BEGIN INFORMATION GIVEN

(* ===== verification/RbtreeProofs.v ===== *)
(** * Red-black trees: finding and inserting

    [is_tree T t]: the tree structure [T] of the program is the red-black tree [t],
    and its memory holds the nodes of [t] and nothing else. *)
From S2P Require Import Prelude Rbtree RbtreeTree RbtreeInsert.

Definition is_tree (T : rb_tree) (t : tree) : Prop :=
  root T = ptr t /\ rep (mem T) t /\ okaddrs (addrs t) /\ (exists n, rb t n) /\ is_red t = false /\
  dom (mem T) = list_to_set (C := gset Z) (addrs t) /\ tsize T = Z.of_nat (tsz t).

Lemma is_tree_init : is_tree rb_tree_init L.
Proof. unfold is_tree, okaddrs. cbn. split_and?; try done; [apply NoDup_nil_2|set_solver|set_solver|by exists O]. Qed.

Lemma is_tree_fresh T t p : is_tree T t -> mem T !! p = None <-> p ∉ addrs t.
Proof. intros (_ & _ & _ & _ & _ & Hd & _). rewrite <- not_elem_of_dom, Hd. by rewrite elem_of_list_to_set. Qed.

(** ** Finding *)
Section Find.
Context (cmp : Z -> Z -> Z) (key : Z).

Lemma mono_app l1 l2 : mono cmp key (l1 ++ l2) -> mono cmp key l1 /\ mono cmp key l2.
Proof.
  unfold mono. intros H. split.
  - induction l1 as [|a l1 IH]; [constructor|]. cbn in H. apply StronglySorted_inv in H as [H Ha]. constructor; [by apply IH|].
    by apply Forall_app in Ha as [Ha _].
  - induction l1 as [|a l1 IH]; [done|]. apply IH. by apply StronglySorted_inv in H as [H _].
Qed.

Lemma find_loop_spec m t : rep m t -> 0 ∉ addrs t -> mono cmp key (inorder t) -> forall fuel, (tsz t < fuel)%nat ->
  exists r, find_loop cmp fuel m (ptr t) key = Done r /\
    ((r ∈ inorder t /\ cmp r key = 0) \/ (r = NULL /\ Forall (fun z => cmp z key <> 0) (inorder t))).
Proof.
  induction t as [|a c l IHl v r IHr]; intros Hr H0 Hm fuel Hf; (destruct fuel as [|fuel]; [lia|]); cbn [find_loop ptr].
  { exists NULL. split; [done|]. right. split; [done|]. constructor. }
  cbn [rep addrs inorder tsz] in *. destruct Hr as (Ha & Hl & Hr).
  rewrite (proj2 (Z.eqb_neq a NULL)) by (unfold NULL; set_solver). rewrite (get_value_at _ _ _ Ha). cbn [mbind outcome_bind value].
  destruct (Z.eqb_spec (cmp v key) 0) as [Ez|Ez]; [exists v; split; [done|]; left; split; [set_solver|done]|].
  rewrite (get_link_at _ _ _ _ Ha).
  pose proof (mono_split cmp key _ _ _ Hm) as (Hneg & Hpos & _). apply mono_app in Hm as [Hml Hmr].
  apply (mono_app [v]) in Hmr as [_ Hmr]. destruct (Z.ltb_spec (cmp v key) 0) as [Hlt|Hge];
    cbn [mbind outcome_bind link link0 link1].
  - destruct (IHr Hr ltac:(set_solver) Hmr fuel ltac:(lia)) as (x & -> & [[Hin Hx]|[-> Hall]]).
    + exists x. split; [done|]. left. split; [set_solver|done].
    + exists NULL. split; [done|]. right. split; [done|]. apply Forall_app. split; [|by constructor].
      apply (Forall_impl _ _ _ (Hneg Hlt)). unfold neg. lia.
  - destruct (IHl Hl ltac:(set_solver) Hml fuel ltac:(lia)) as (x & -> & [[Hin Hx]|[-> Hall]]).
    + exists x. split; [done|]. left. split; [set_solver|done].
    + exists NULL. split; [done|]. right. split; [done|]. apply Forall_app. split; [done|]. constructor; [done|].
      apply (Forall_impl _ _ _ (Hpos ltac:(lia))). unfold pos. lia.
Qed.

(** [rb_tree_find] gives a value the callback calls equal, or [NULL] when there is none *)
Lemma rb_find_spec T t : is_tree T t -> mono cmp key (inorder t) ->
  exists r, rb_tree_find cmp T key = Done r /\
    ((r ∈ inorder t /\ cmp r key = 0) \/ (r = NULL /\ Forall (fun z => cmp z key <> 0) (inorder t))).
Proof.
  intros (Hroot & Hr & (Hn & H0 & _) & _) Hm. unfold rb_tree_find. rewrite Hroot. apply find_loop_spec; try done.
  pose proof (rep_size _ _ Hr Hn). lia.
Qed.
End Find.

(** ** Inserting *)

Lemma paint_red m t c : rep m t -> NoDup (addrs t) -> t <> L ->
  exists m', set_red m (ptr t) c = Done m' /\ rep m' (paint c t) /\ dom m' = dom m.
Proof.
  destruct t as [|a c' l v r]; [done|]. cbn. intros (Ha & Hl & Hr) Hn _. apply NoDup_cons in Hn as [Hn _].
  rewrite (set_red_at _ _ _ _ Ha). eexists. split; [reflexivity|]. split; [|apply dom_insert_lookup_L; eauto].
  split; [by rewrite lookup_insert_eq|]. split; apply rep_insert; (done || set_solver).
Qed.
Lemma rb_paint t n : rb t n -> exists k, rb (paint false t) k.
Proof.
  destruct t as [|a [] l v r]; cbn; [by exists O| |by exists n]. intros (_ & _ & Hl & Hr). by exists (S n).
Qed.

(** the memory with the false root, and without it again *)
Lemma holds_start m t : rep m t -> okaddrs (addrs t) -> holds (<[HEAD := mk_node false NULL (ptr t) NULL]> m) [] t.
Proof.
  intros Hr Hok. split; [|split; [|done]]; cbn [repC]; [by rewrite lookup_insert_eq|].
  apply rep_insert; [|done]. by destruct Hok as (_ & _ & ?).
Qed.
Lemma holds_end m t : holds m [] t -> get_link m HEAD true = Done (ptr t) /\ rep (delete HEAD m) t /\ okaddrs (addrs t).
Proof.
  intros (Hh & Hr & Hok). cbn in Hh, Hok. split; [by rewrite (get_link_at _ _ _ _ Hh)|]. split; [|done].
  apply (rep_frame m _ [HEAD]); [|destruct Hok; set_solver|done]. intros x Hx. rewrite lookup_delete_ne by set_solver. done.
Qed.

(** the nodes of the memory at the end, from the frame *)
Lemma dom_end (m0 m' : nodes) (l k : list Z) :
  frame m0 m' (HEAD :: l) -> dom m0 = {[HEAD]} ∪ list_to_set (C := gset Z) l -> (forall x, x ∈ l -> x ∈ k <-> is_Some (m' !! x)) ->
  k ⊆ l -> HEAD ∉ l -> dom (delete HEAD m') = list_to_set (C := gset Z) k.
Proof.
  intros Hf Hd Hl Hk Hh. apply set_eq. intros x. rewrite dom_delete_L, elem_of_difference, elem_of_list_to_set, elem_of_dom, elem_of_singleton.
  split.
  - intros [Hx Hxh]. destruct (decide (x ∈ l)) as [Hin|Hin]; [by apply Hl|]. exfalso.
    rewrite Hf in Hx by set_solver. apply elem_of_dom in Hx. rewrite Hd in Hx. set_solver.
  - intros Hx. assert (x ∈ l) by set_solver. split; [by apply Hl|]. set_solver.
Qed.

Section Insert.
Context (cmp : Z -> Z -> Z) (node key : Z) (T : rb_tree) (t : tree).

Definition neg_all (l : list Z) : Prop := Forall (neg cmp key) l.
Definition pos_all (l : list Z) : Prop := Forall (pos cmp key) l.

(** the loop, from the false root to the false root *)
Lemma insert_run : is_tree T t -> t <> L -> cmp key key = 0 -> mono cmp key (inorder t) ->
  mem T !! node = None -> node <> 0 -> node <> HEAD ->
  let m0 := <[HEAD := mk_node false NULL (ptr t) NULL]> (<[node := rb_node_init key]> (mem T)) in
  exists m', insert_loop cmp (insert_fuel (<[node := rb_node_init key]> (mem T))) m0 node HEAD NULL NULL (ptr t) false false = Done m' /\
    Res cmp node key m0 (inorder t) (addrs t) m'.
Proof.
  intros HT Hne Hrefl Hm Hfr Hn0 HnH m0. pose proof HT as (Hroot & Hr & Hok & (n & Hrb) & Hred & Hdom & _).
  assert (Hfr' : node ∉ addrs t) by (by apply (is_tree_fresh T t)).
  set (m1 := <[node := rb_node_init key]> (mem T)) in *.
  assert (Hr1 : rep m1 t) by (by apply rep_insert).
  apply (insert_loop_ends cmp node key Hrefl m0 (inorder t) (addrs t)) with (n := tsz t) (C := []); try done.
  - unfold m0. rewrite lookup_insert_ne by done. apply lookup_insert_eq.
  - split; [|done]. unfold Inv. split_and?; try done; [by apply holds_start|by exists n].
  - unfold insert_fuel. pose proof (rep_size m1 t Hr1 (proj1 Hok)). lia.
Qed.

(** what the insertion leaves: the key between the smaller and the larger values; or,
    when a value compares equal, the old values, with the count raised all the same
    and the new node left unlinked *)
Definition inserted (T' : rb_tree) : Prop :=
  exists t' l1 l2, is_tree T' t' /\ inorder t = l1 ++ l2 /\ neg_all l1 /\ pos_all l2 /\ inorder t' = l1 ++ key :: l2 /\
    addrs t' ≡ₚ node :: addrs t.
Definition insert_refused (T' : rb_tree) : Prop :=
  exists t', root T' = ptr t' /\ rep (mem T') t' /\ inorder t' = inorder t /\
    dom (mem T') = list_to_set (C := gset Z) (node :: addrs t') /\ node ∉ addrs t' /\ tsize T' = u32 (Z.of_nat (tsz t') + 1).

Lemma rb_insert_spec : is_tree T t -> tsize T < 2 ^ 32 - 1 -> cmp key key = 0 -> mono cmp key (inorder t) ->
  mem T !! node = None -> node <> 0 -> node <> HEAD ->
  exists T', rb_tree_insert cmp T node key = Done (1, T') /\
    (inserted T' \/ ((exists z, z ∈ inorder t /\ cmp z key = 0) /\ insert_refused T')).
Proof.
  intros HT Hsz Hrefl Hm Hfr Hn0 HnH. pose proof HT as (Hroot & Hr & Hok & _ & _ & Hdom & Hsize).
  unfold rb_tree_insert, rb_tree_insert_node. rewrite !(proj2 (Z.eqb_neq node NULL)) by done. cbn [root mem tsize]. rewrite Hroot.
  assert (Hfr' : node ∉ addrs t) by (by apply (is_tree_fresh T t)).
  set (m1 := <[node := rb_node_init key]> (mem T)).
  assert (Hd1 : dom m1 = {[node]} ∪ list_to_set (C := gset Z) (addrs t)) by (unfold m1; by rewrite dom_insert_L, Hdom).
  destruct (decide (t = L)) as [->|Hne].
  - cbn [ptr]. rewrite Z.eqb_refl. cbn [mbind outcome_bind].
    destruct (paint_red m1 (newt node key) false) as (m2 & E2 & Hr2 & Hd2);
      [split; [apply lookup_insert_eq|done]|repeat constructor; set_solver|done|]. cbn [newt ptr paint] in E2, Hr2. rewrite E2.
    cbn [mbind outcome_bind]. eexists. split; [reflexivity|]. left. exists (N node false L key L), [], [].
    split; [|rewrite e; split_and?; (done || constructor)]. unfold is_tree, okaddrs. cbn [root mem tsize ptr addrs is_red tsz inorder app].
    split_and?; try done; [repeat constructor; set_solver|set_solver|set_solver|by exists 1%nat| |].
    + rewrite Hd2, Hd1. cbn. set_solver.
    + rewrite Hsize. done.
  - assert (Hp : (ptr t =? NULL) = false).
    { apply Z.eqb_neq. destruct t as [|a c l v r]; [done|]. destruct Hok as (_ & H0 & _). cbn in *. unfold NULL. set_solver. }
    rewrite Hp. destruct (insert_run HT Hne Hrefl Hm Hfr Hn0 HnH) as (m2 & E2 & (t2 & Hh2 & (n & Hrb2 & _) & Hf2 & Hres)).
    unfold m1. rewrite E2. cbn [mbind outcome_bind]. destruct (holds_end _ _ Hh2) as (E3 & Hr3 & Hok2). rewrite E3. cbn [mbind outcome_bind].
    assert (Hne2 : t2 <> L).
    { intros ->. destruct Hres as [(l1 & l2 & _ & _ & _ & Hi & _)|(z & Hz & _ & Hi & _)]; cbn in Hi; [by destruct l1|by rewrite <- Hi in Hz; apply not_elem_of_nil in Hz]. }
    destruct (paint_red _ _ false Hr3 (proj1 Hok2) Hne2) as (m4 & E4 & Hr4 & Hd4). rewrite E4. cbn [mbind outcome_bind].
    assert (Hdom2 : forall k, k ⊆ node :: addrs t -> (forall x, x ∈ node :: addrs t -> x ∈ k <-> is_Some (m2 !! x)) ->
      dom m4 = list_to_set (C := gset Z) k).
    { intros k Hk Hx. rewrite Hd4. apply (dom_end _ _ (node :: addrs t) k Hf2).
      - rewrite dom_insert_L. fold m1. rewrite Hd1. cbn. set_solver.
      - exact Hx.
      - exact Hk.
      - destruct Hok as (_ & _ & ?). set_solver. }
    pose proof Hh2 as (_ & Hr2 & _).
    eexists. split; [reflexivity|]. destruct Hres as [(l1 & l2 & Hl & Hl1 & Hl2 & Hi & Ha)|(z & Hz & Hc & Hi & Ha & Hnode)].
    + left. exists (paint false t2), l1, l2. split; [|by rewrite inorder_paint, addrs_paint].
      unfold is_tree. cbn [root mem tsize]. rewrite addrs_paint, tsz_paint. split_and?.
      * by destruct t2.
      * done.
      * done.
      * by apply (rb_paint t2 n).
      * by destruct t2.
      * apply Hdom2; [by rewrite Ha|]. intros x Hx. split; [intros Hx'; by apply (rep_mapped _ _ Hr2)|by rewrite Ha].
      * rewrite Hsize, <- (length_inorder t2), Hi, <- (length_inorder t), Hl, !length_app. cbn [length]. unfold u32, wrap.
        rewrite Hsize, <- (length_inorder t), Hl, length_app in Hsz. rewrite Z.mod_small; lia.
    + right. split; [by exists z|]. exists (paint false t2). cbn [root mem tsize]. rewrite addrs_paint, inorder_paint, tsz_paint. split_and?.
      * by destruct t2.
      * done.
      * done.
      * apply Hdom2; [by rewrite Ha|]. intros x Hx. split; [|intros _; by rewrite Ha]. intros _. apply elem_of_cons in Hx as [->|Hx].
        -- by rewrite Hnode.
        -- apply (rep_mapped _ _ Hr2). by rewrite Ha.
      * by rewrite Ha.
      * by rewrite Hsize, <- !length_inorder, Hi.
Qed.
End Insert.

END INFORMATION GIVEN

EXERCISE PROMPT: Copy out only the lines of the records above from the one with "(** what the" through the one with "destruct (paint_red m1", exactly as they stand, both included.

RESPONSE BELOW:
(** what the insertion leaves: the key between the smaller and the larger values; or,
    when a value compares equal, the old values, with the count raised all the same
    and the new node left unlinked *)
Definition inserted (T' : rb_tree) : Prop :=
  exists t' l1 l2, is_tree T' t' /\ inorder t = l1 ++ l2 /\ neg_all l1 /\ pos_all l2 /\ inorder t' = l1 ++ key :: l2 /\
    addrs t' ≡ₚ node :: addrs t.
Definition insert_refused (T' : rb_tree) : Prop :=
  exists t', root T' = ptr t' /\ rep (mem T') t' /\ inorder t' = inorder t /\
    dom (mem T') = list_to_set (C := gset Z) (node :: addrs t') /\ node ∉ addrs t' /\ tsize T' = u32 (Z.of_nat (tsz t') + 1).

Lemma rb_insert_spec : is_tree T t -> tsize T < 2 ^ 32 - 1 -> cmp key key = 0 -> mono cmp key (inorder t) ->
  mem T !! node = None -> node <> 0 -> node <> HEAD ->
  exists T', rb_tree_insert cmp T node key = Done (1, T') /\
    (inserted T' \/ ((exists z, z ∈ inorder t /\ cmp z key = 0) /\ insert_refused T')).
Proof.
  intros HT Hsz Hrefl Hm Hfr Hn0 HnH. pose proof HT as (Hroot & Hr & Hok & _ & _ & Hdom & Hsize).
  unfold rb_tree_insert, rb_tree_insert_node. rewrite !(proj2 (Z.eqb_neq node NULL)) by done. cbn [root mem tsize]. rewrite Hroot.
  assert (Hfr' : node ∉ addrs t) by (by apply (is_tree_fresh T t)).
  set (m1 := <[node := rb_node_init key]> (mem T)).
  assert (Hd1 : dom m1 = {[node]} ∪ list_to_set (C := gset Z) (addrs t)) by (unfold m1; by rewrite dom_insert_L, Hdom).
  destruct (decide (t = L)) as [->|Hne].
  - cbn [ptr]. rewrite Z.eqb_refl. cbn [mbind outcome_bind].
    destruct (paint_red m1 (newt node key) false) as (m2 & E2 & Hr2 & Hd2);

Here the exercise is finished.